Re: Linux 5.3-rc8

From: Theodore Y. Ts'o
Date: Sat Sep 14 2019 - 22:06:08 EST


On Sat, Sep 14, 2019 at 06:10:47PM -0700, Linus Torvalds wrote:
> > We could return 0 for success, and yet "the best we
> > can do" could be really terrible.
>
> Yes. Which is why we should warn.

I'm all in favor of warning. But people might just ignore the
warning. We warn today about systemd trying to read from /dev/urandom
too early, and that just gets ignored.

> But we can't *block*. Because that just breaks people. Like shown in
> this whole discussion.

I'd be willing to let it take at least 2 minutes, since that's slow
enough to be annoying. I'd be willing to to kill the process which
tried to call getrandom too early. But I believe blocking is better
than returning something potentially not random at all. I think
failing "safe" is extremely important.
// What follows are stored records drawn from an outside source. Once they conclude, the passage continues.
(* ===== verification/Metrics.v ===== *)
(** * Metrics: src/pkg/metrics/metrics.go

    The two series the controllers export, as the calls that change them. What
    a scrape shows is read off the log of these calls ([gauge], [counter]). *)

From Stdlib Require Import ZArith.
From S2P Require Import Prelude GoStrings Effects Api Kube.

(** The vectors, by their full names. *)
Definition BackupUseful : string := "portage_backup_useful".
Definition Actions : string := "portage_actions_total".

Definition ObservePolicy (policy namespace : string) (useful : bool) : io ev unit :=
  trigger (gaugeSet BackupUseful [policy; namespace] (if useful then 1 else 0)%Z).

Definition ObserveAction (typ phase : string) : io ev unit :=
  trigger (counterInc Actions [typ; phase]).

(** ** What a scrape shows after the calls of a log *)

Definition gauge_set (vec : string) (labels : list string) (e : event ev) : option Z :=
  match ev_call e with
  | gaugeSet vec' labels' v => if String.eqb vec' vec && bool_decide (labels' = labels) then Some v else None
  | _ => None
  end.
Definition counted (vec : string) (labels : list string) (e : event ev) : bool :=
  match ev_call e with
  | counterInc vec' labels' => String.eqb vec' vec && bool_decide (labels' = labels)
  | _ => false
  end.

Definition gauge (vec : string) (labels : list string) (log : list (event ev)) : option Z :=
  last (omap (gauge_set vec labels) log).
Definition counter (vec : string) (labels : list string) (log : list (event ev)) : nat :=
  length (List.filter (counted vec labels) log).

Lemma counter_app vec labels l1 l2 :
  counter vec labels (l1 ++ l2) = counter vec labels l1 + counter vec labels l2.
Proof. unfold counter. by rewrite List.filter_app, length_app. Qed.
(* ===== verification/ActionFacts.v ===== *)
(** * The Action reconciler's helpers: src/internal/controller
    (action_controller.go and cluster_objects.go)

    The reconciler's clients, the clusters of a pair, the registry of movers,
    the object graph's capture, replication and restore, the dump annotation,
    and the writes of the Action's and the Policy's status. Library functions
    the reconciler's calls reach are the fields of the class [Library]. *)

From Stdlib Require Import ZArith Lia Ascii.
From S2P Require Import Prelude GoStrings Effects ObjectStore Api GoTime Json Kube Unstructured Classify Movers.
From S2P Require Import Workloads Transform Clusters Retry.
From S2P Require Metrics Backup Restore Heal Snapshots Graph Sync Volsync Postgres.

Class Library := {
  url_Parse : string -> option (string * string * string);
  MustParse : string -> option string;
  ParseGroupVersion : string -> res (string * string);
  gvr_String : GVR -> string;
  sha256 : string -> string;
  IsNoMatchError : err -> bool;
  yaml_documents : string -> list obj * option err;
  (** The text of encoding/json's error on bytes that do not decode. *)
  json_complaint : string -> string }.

(** [acr_Client] tells whether the hub client is set; [acr_Resolve] is the
    injected resolver and [acr_Now] the clock of tests, if any. *)
Record ActionReconciler := mkActionReconciler {
  acr_Client : bool;
  acr_Kube : option kube;
  acr_Dynamic : option dyn;
  acr_Exec : option execer;
  acr_Store : option store;
  acr_Resolve : option (option ClusterPair -> io ev (res Pair));
  acr_Now : option (io ev time) }.

Definition now_of (r : ActionReconciler) : io ev time :=
  match acr_Now r with Some f => f | None => trigger now end.

(** A method of a nil client panics. *)
Definition with_kube {A} (c : option kube) (f : kube -> io ev A) : io ev A :=
  match c with Some c => f c | None => panics "nil kubernetes.Interface" end.

(** ** The clusters *)

Definition dest_remote (pair : option ClusterPair) : bool :=
  match pair with Some p => HasRemoteAuth (cps_Destination (cp_Spec p)) | None => false end.
Definition src_name (pair : option ClusterPair) : string :=
  match pair with Some p => cr_Name (cps_Source (cp_Spec p)) | None => EmptyString end.
Definition dst_name (pair : option ClusterPair) : string :=
  match pair with Some p => cr_Name (cps_Destination (cp_Spec p)) | None => EmptyString end.

Definition local_endpoints (r : ActionReconciler) (pair : option ClusterPair) : Endpoints :=
  Local (if String.eqb (src_name pair) EmptyString then "local" else src_name pair)
    (acr_Kube r) (acr_Dynamic r) (acr_Exec r) None.

Definition with_source (e : Endpoints) (p : Pair) : Pair := mkPair e (pr_Dest p).
Definition with_dest (e : Endpoints) (p : Pair) : Pair := mkPair (pr_Source p) e.

Definition endpoints (r : ActionReconciler) (pair : option ClusterPair) : io ev (res Pair) :=
  let loc := local_endpoints r pair in
  let remoteDest := dest_remote pair in
  match acr_Resolve r with
  | Some resolve =>
      let* p := resolve pair in
      match p with
      | Err e => Ret (if remoteDest then Err (wrapf "resolve dest cluster: " e) else Ok (mkPair loc loc))
      | Ok p =>
          let p := match ep_Kube (pr_Source p) with None => with_source loc p | Some _ => p end in
          match ep_Kube (pr_Dest p) with
          | None =>
              if remoteDest
              then Ret (Err (errorf ("destination cluster " +:+ quoted (dst_name pair) +:+ " client is empty")))
              else Ret (Ok (with_dest (pr_Source p) p))
          | Some _ =>
              if remoteDest && bool_decide (ep_Kube (pr_Dest p) = ep_Kube (pr_Source p))
              then Ret (Err (errorf ("destination cluster " +:+ quoted (dst_name pair) +:+
                     " resolved to the source cluster; refusing to write dest CRs in-cluster")))
              else Ret (Ok p)
          end
      end
  | None =>
      Ret (if remoteDest then Err (errorf "clusterpair dest has remote auth but no resolver")
           else Ok (mkPair loc loc))
  end.

Definition loadPair (pol : Policy) : io ev (res (option ClusterPair)) :=
  let name := ps_ClusterPair (pol_Spec pol) in
  if String.eqb name EmptyString then Ret (Ok None)
  else
    let* p := trigger (hubGetPair name) in
    Ret (match p with
         | Ok p => Ok (Some p)
         | Err e => Err (wrapf ("clusterpair " +:+ name +:+ ": ") e)
         end).

Definition remotePair (ep : Pair) : bool :=
  match ep_Kube (pr_Source ep), ep_Kube (pr_Dest ep) with
  | Some s, Some d => negb (bool_decide (s = d))
  | _, _ => false
  end.

(** ** What a pair says *)

Definition transportOf (pair : option ClusterPair) : TransportType :=
  match pair with
  | None => TransportObjectStore
  | Some p => match cps_Transport (cp_Spec p) with
              | TransportOther "" => TransportObjectStore
              | t => t
              end
  end.

(** The first non-empty value in the order of the range loop. *)
Definition snapshotClassOf (pair : option ClusterPair) : io ev string :=
  match pair with
  | None => Ret EmptyString
  | Some p =>
      let* kvs := trigger (rangeOrder (default ∅ (cps_SnapshotClassMap (cp_Spec p)))) in
      Ret (match List.find (fun kv => negb (String.eqb (snd kv) EmptyString)) kvs with
           | Some kv => snd kv
           | None => EmptyString
           end)
  end.

Definition storageClassMapOf (pair : option ClusterPair) : strmap :=
  match pair with Some p => cps_StorageClassMap (cp_Spec p) | None => None end.

Definition destPath (pair : option ClusterPair) : string :=
  match pair with
  | Some p => match cr_ObjectStore (cps_Destination (cp_Spec p)) with
              | Some o => osr_URL o
              | None => EmptyString
              end
  | None => EmptyString
  end.

Definition destName (pair : option ClusterPair) : string :=
  if String.eqb (dst_name pair) EmptyString then "dest" else dst_name pair.

Definition transformOpt (pair : option ClusterPair) : Options :=
  match pair with
  | Some p => mkOptions (cps_StorageClassMap (cp_Spec p)) EmptyString (cps_RuntimeClassMap (cp_Spec p))
  | None => mkOptions None EmptyString None
  end.

Definition rehydrateOpts (pair : option ClusterPair) : Snapshots.RehydrateOptions :=
  Snapshots.mkRehydrate EmptyString true (transformOpt pair) "10Gi".

Definition moverOverride (pol : option Policy) (w : Workload) (op : string) : string :=
  match pol with
  | None => EmptyString
  | Some pol =>
      let n := map_get EmptyString (ps_MoverOverrides (pol_Spec pol)) (class_to_string (w_Class w)) in
      if negb (String.eqb n EmptyString) then n
      else if String.eqb op "backup" then bs_Mover (ps_Backup (pol_Spec pol))
      else if String.eqb op "restore" then rts_Mover (ps_Restore (pol_Spec pol))
      else if String.eqb op "replicate" then rs_Mover (ps_Replicate (pol_Spec pol))
      else EmptyString
  end.

Definition replicate_floor : duration := (5 * Second)%Z.

Definition replicateRequeue (pol : option Policy) : duration :=
  match pol with
  | None => replicate_floor
  | Some pol =>
      let rpo := rs_RPO (ps_Replicate (pol_Spec pol)) in
      if String.eqb rpo EmptyString then replicate_floor
      else
        match ParseDuration rpo with
        | None => replicate_floor
        | Some d =>
            if (d <=? 0)%Z then replicate_floor
            else if (d <? replicate_floor)%Z then d
            else if (15 * Second <? d)%Z then (15 * Second)%Z
            else d
        end
  end.

(** ** The dump annotation *)

Definition dumpAppliedAnnotation : string := "portage.io/dump-applied".

Definition dumpApplied (anns : gmap string string) (key : string) : bool :=
  if String.eqb key EmptyString then false
  else existsb (fun line => String.eqb line key)
         (Split newline (map_get EmptyString anns dumpAppliedAnnotation)).

Definition with_act_annotations (m : gmap string string) (a : Action) : Action :=
  mkAction (act_Name a) (act_Namespace a) (act_Labels a) m (act_ResourceVersion a)
    (act_Generation a) (act_Spec a) (act_Status a).
Definition with_act_version (rv : string) (a : Action) : Action :=
  mkAction (act_Name a) (act_Namespace a) (act_Labels a) (act_Annotations a) rv
    (act_Generation a) (act_Spec a) (act_Status a).
Definition with_act_status (st : ActionStatus) (a : Action) : Action :=
  mkAction (act_Name a) (act_Namespace a) (act_Labels a) (act_Annotations a) (act_ResourceVersion a)
    (act_Generation a) (act_Spec a) st.

Definition note_dump (anns : gmap string string) (key : string) : gmap string string :=
  let cur := map_get EmptyString anns dumpAppliedAnnotation in
  <[dumpAppliedAnnotation := if String.eqb cur EmptyString then key else cur +:+ nl +:+ key]> anns.

(** The Action with the version and the dump annotation of [latest]. *)
Definition take_dump (rv : string) (latest : gmap string string) (act : Action) : Action :=
  with_act_version rv (with_act_annotations
    (<[dumpAppliedAnnotation := map_get EmptyString latest dumpAppliedAnnotation]> (act_Annotations act)) act).

Section retried.
  Context {R : Retry}.

Definition rememberDumpApplied (act : Action) (key : string) : io ev (res Action) :=
  RetryOnConflict (
    let* latest := trigger (hubGetAction (act_Namespace act) (act_Name act)) in
    match latest with
    | Err e => Ret (Err e)
    | Ok latest =>
        if dumpApplied (act_Annotations latest) key
        then Ret (Ok (take_dump (act_ResourceVersion latest) (act_Annotations latest) act))
        else
          let anns := note_dump (act_Annotations latest) key in
          let* rv := trigger (hubUpdateAction (with_act_annotations anns latest)) in
          Ret (res_map (fun rv => take_dump rv anns act) rv)
    end).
And returning something not
random which then gets used for a long-term private key is a disaster.

You basically want to turn getrandom into /dev/urandom. And that's
how we got into the mess where 10% of the publically accessible ssh
keys could be guessed. I've tried that already, and we saw how that
ended.

> Why is warning different? Because hopefully it tells the only person
> who can *do* something about it - the original maintainer or developer
> of the user space tools - that they are doing something wrong and need
> to fix their broken model.

Except the developer could (and *has) just ignored the warning, which
is what happened with /dev/urandom when it was accessed too early.
Even when I drew some developers attention to the warning, at least
one just said, "meh", and blew me off. Would a making it be noiser
(e.g., a WARN_ON) make enough of a difference? I guess I'm just not
convinced.

> Blocking doesn't do that. Blocking only makes the system unusable. And
> yes, some security people think "unusable == secure", but honestly,
> those security people shouldn't do system design. They are the worst
> kind of "technically correct" incompetent.
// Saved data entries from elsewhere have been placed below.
(** Running something whose answer is dropped. *)
Lemma clean_then {A B} (m : io ev A) (k : io ev B) (Q : B -> Prop) log :
  (forall log, clean pp log -> wp any_env m log (fun log' _ => clean pp log')) ->
  (forall log, clean pp log -> wp any_env k log (fun log' b => clean pp log' /\ Q b)) ->
  clean pp log -> wp any_env (m ;;; k) log (fun log' b => clean pp log' /\ Q b).
Proof.
  intros Hm Hk Hc. apply wp_bind. eapply wp_mono; [by apply Hm|]. intros log' a Hc'. by apply Hk.
Qed.

(** The lag read is what the live Replicate says of itself. *)
Lemma replicaLag_clean st log : clean pp log ->
  wp any_env (replicaLag (with_pol_status st pol)) log (fun log' lag => clean pp log' /\
    (lag = EmptyString \/ forall old, status_change pp log' old (mkPolicyStatus (pst_Phase old) (pst_Message old)
       (pst_Inventory old) (pst_Artifacts old) (pst_BackupHealthy old) lag (pst_ObservedGeneration old)))).
Proof.
  intros Hc. unfold replicaLag. cbn [with_pol_status pol_Spec pol_Namespace pol_Name].
  destruct (rs_Enabled _) eqn:Hen; cbn [negb]; [|cbn [wp]; by auto].
  clean_call act. destruct act as [a|e]; cbn [wp]; split; auto. right. intros old. eapply change_lag; eauto.
Qed.

Lemma loadPair_reads : reads_only (loadPair pol).
Proof. unfold loadPair. reads. Qed.

Lemma policy_clusters_reads r hub pair :
  (forall f p, pr_Resolve r = Some f -> reads_only (f p)) -> reads_only (policy_clusters r hub pair).
Proof.
  intros Hr. unfold policy_clusters. destruct (pr_Resolve r) as [f|] eqn:E; [|done].
  apply only_bind; [by apply (Hr f)|]. by intros [].
Qed.

(** The pass after the Policy was read. *)
Lemma policy_after_read ns name hub log (r := pp_Reconciler pp) (Catalog := pp_Catalog pp) :
  (forall f p, pr_Resolve r = Some f -> reads_only (f p)) -> pr_KubeClient r = Some hub -> clean pp log ->
  wp any_env (
    let* pair := loadPair pol in
    let* ' (srcKube, dstKube) := policy_clusters r hub pair in
    let nss := Namespaces (ps_SelectorNamespaces (pol_Spec pol)) (pol_Namespace pol) in
    let* inv := Walk Catalog srcKube nss in
    match inv with
    | Err e =>
        let pol := with_pol_status (failed_status (pol_Status pol) (err_msg e)) pol in
        writeStatus pol ;;; Ret (retryLater (Some (wrapf "classify: " e)))
    | Ok inv =>
        let inv := withClusterObjects (Some pol) inv in
        let pol := with_pol_status (observe pol inv) pol in
        let* e := writeStatus pol in
        match e with
        | Some e => Ret (retryLater (Some e))
        | None =>
            maybeAutoRestore pol inv dstKube ;;;
            maybeBackup pol ;;;
            maybeReplicate pol ;;;
            let* lag := replicaLag pol in
            let* e :=
              if String.eqb lag EmptyString || String.eqb lag (pst_ReplicaLag (pol_Status pol))
              then Ret None
              else update_policy ns name (fun st =>
                     mkPolicyStatus (pst_Phase st) (pst_Message st) (pst_Inventory st)
                       (pst_Artifacts st) (pst_BackupHealthy st) lag (pst_ObservedGeneration st)) in
            Ret (match e with
                 | Some e => retryLater (Some e)
                 | None => mkResult (requeue_policy pol) None
                 end)
        end
    end) log (fun log' res => clean pp log' /\ (0 < RequeueAfter res)%Z /\ res_err res = None).
Proof.
  intros Hr Hk Hc. apply wp_bind. eapply wp_mono; [apply clean_read; [apply loadPair_reads|exact Hc]|].
  clear log Hc. intros log pair [Hc Hp]. apply wp_bind.
  eapply wp_mono_ext; [apply clean_read; [apply policy_clusters_reads, Hr|exact Hc]|].
  intros ext [src dst] [Hc' Hcl]. assert (pass_clusters pp (log ++ ext) src dst) as Hpc
    by (exists hub, pair; eauto using did_app). clear Hc Hcl Hp. revert Hc' Hpc. generalize (log ++ ext).
  clear log ext. intros log Hc Hpc. cbv zeta. apply wp_bind.
  eapply wp_mono_ext; [apply clean_read; [apply Walk_reads|exact Hc]|].
  intros ext x [Hc' Hd]. assert (classified pp (log ++ ext) dst x) as Hi
    by (exists src; eauto using pass_clusters_mono). clear Hc Hd Hpc. revert Hc' Hi. generalize (log ++ ext).
  clear log ext. intros log Hc Hi. destruct x as [inv|e].
  2: { apply wp_bind. eapply wp_mono; [apply update_policy_clean; [exact Hc|]|done].
       intros old. cbn [with_pol_status pol_Status]. by eapply change_failed. }
  apply wp_bind. eapply wp_mono_ext; [apply update_policy_clean; [exact Hc|]|].
  { intros old. cbn [with_pol_status pol_Status]. by eapply change_observed. }
  intros ext [e|] Hc'; [done|]. apply (classified_mono _ _ ext) in Hi. clear Hc. revert Hc' Hi.
  generalize (log ++ ext). clear log ext. intros log Hc Hi.
  apply wp_bind. eapply wp_mono; [by apply maybeAutoRestore_clean|]. clear Hc Hi log. intros log oe Hc.
  apply clean_then; [intros; by apply maybeBackup_clean| |exact Hc]. clear log Hc. intros log Hc.
  apply clean_then; [intros; by apply maybeReplicate_clean| |exact Hc]. clear log Hc. intros log Hc.
  apply wp_bind. eapply wp_mono; [by apply replicaLag_clean|]. clear log Hc. intros log lag [Hc Hl]. apply wp_bind.
  eapply wp_mono with (P := fun log' _ => clean pp log').
  { destruct Hl as [->|Hl]; [done|]. case_if; [done|]. by apply update_policy_clean. }
  clear log Hc Hl. intros log [e|] Hc; cbn [wp]; (split; [done|]); [done|].
  unfold requeue_policy. cbn [RequeueAfter res_err]. by case_if.
Qed.
End clean.

(** The time of a window tells the windows apart, to the second. *)
Lemma window_second t1 t2 d : (Second <= d)%Z ->
  Unix (Truncate t1 d) = Unix (Truncate t2 d) -> Truncate t1 d = Truncate t2 d.
Proof.
  intros Hd E. assert (0 < d)%Z as Hd0 by (unfold Second in Hd; lia).
  apply Truncate_window; [done|]. unfold Truncate, Unix, Second in *. destruct (Z.leb_spec d 0); [lia|].
  set (a := (t1 + zero_time_ns)%Z) in *. set (b := (t2 + zero_time_ns)%Z) in *.
  pose proof (Z.div_mod a d ltac:(lia)) as Ea. pose proof (Z.div_mod b d ltac:(lia)) as Eb.
  replace (t1 - a mod d)%Z with (d * (a / d) - zero_time_ns)%Z in E by lia.
  replace (t2 - b mod d)%Z with (d * (b / d) - zero_time_ns)%Z in E by lia.
  pose proof (Z.div_mod (d * (a / d) - zero_time_ns) 1000000000 ltac:(lia)).
  pose proof (Z.div_mod (d * (b / d) - zero_time_ns) 1000000000 ltac:(lia)).
  pose proof (Z.mod_pos_bound (d * (a / d) - zero_time_ns) 1000000000 ltac:(lia)).
  pose proof (Z.mod_pos_bound (d * (b / d) - zero_time_ns) 1000000000 ltac:(lia)).
  destruct (Z.lt_trichotomy (a / d) (b / d)) as [Hlt|[?|Hlt]]; [|done|]; nia.
Qed.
Which is worse really depends on your point of view, and what the
system might be controlling. If access to the system could cause a
malicious attacker to trigger a nuclear bomb, failing safe is always
going to be better. In other cases, maybe failing open is certainly
more convenient. It certainly leaves the system more "usable". But
how do we trade off "usable" with "insecure"? There are times when
"unusable" is WAY better than "could risk life or human safety".

Would you be willing to settle for a CONFIG option or a boot-command
line option which controls whether we fail "safe" or fail "open" if
someone calls getrandom(2) and there isn't enough entropy? Then each
distribution and/or system integrator can decide whether "proper
systems design" considers "usability" versus "must not fail
insecurely" to be more important.

- Ted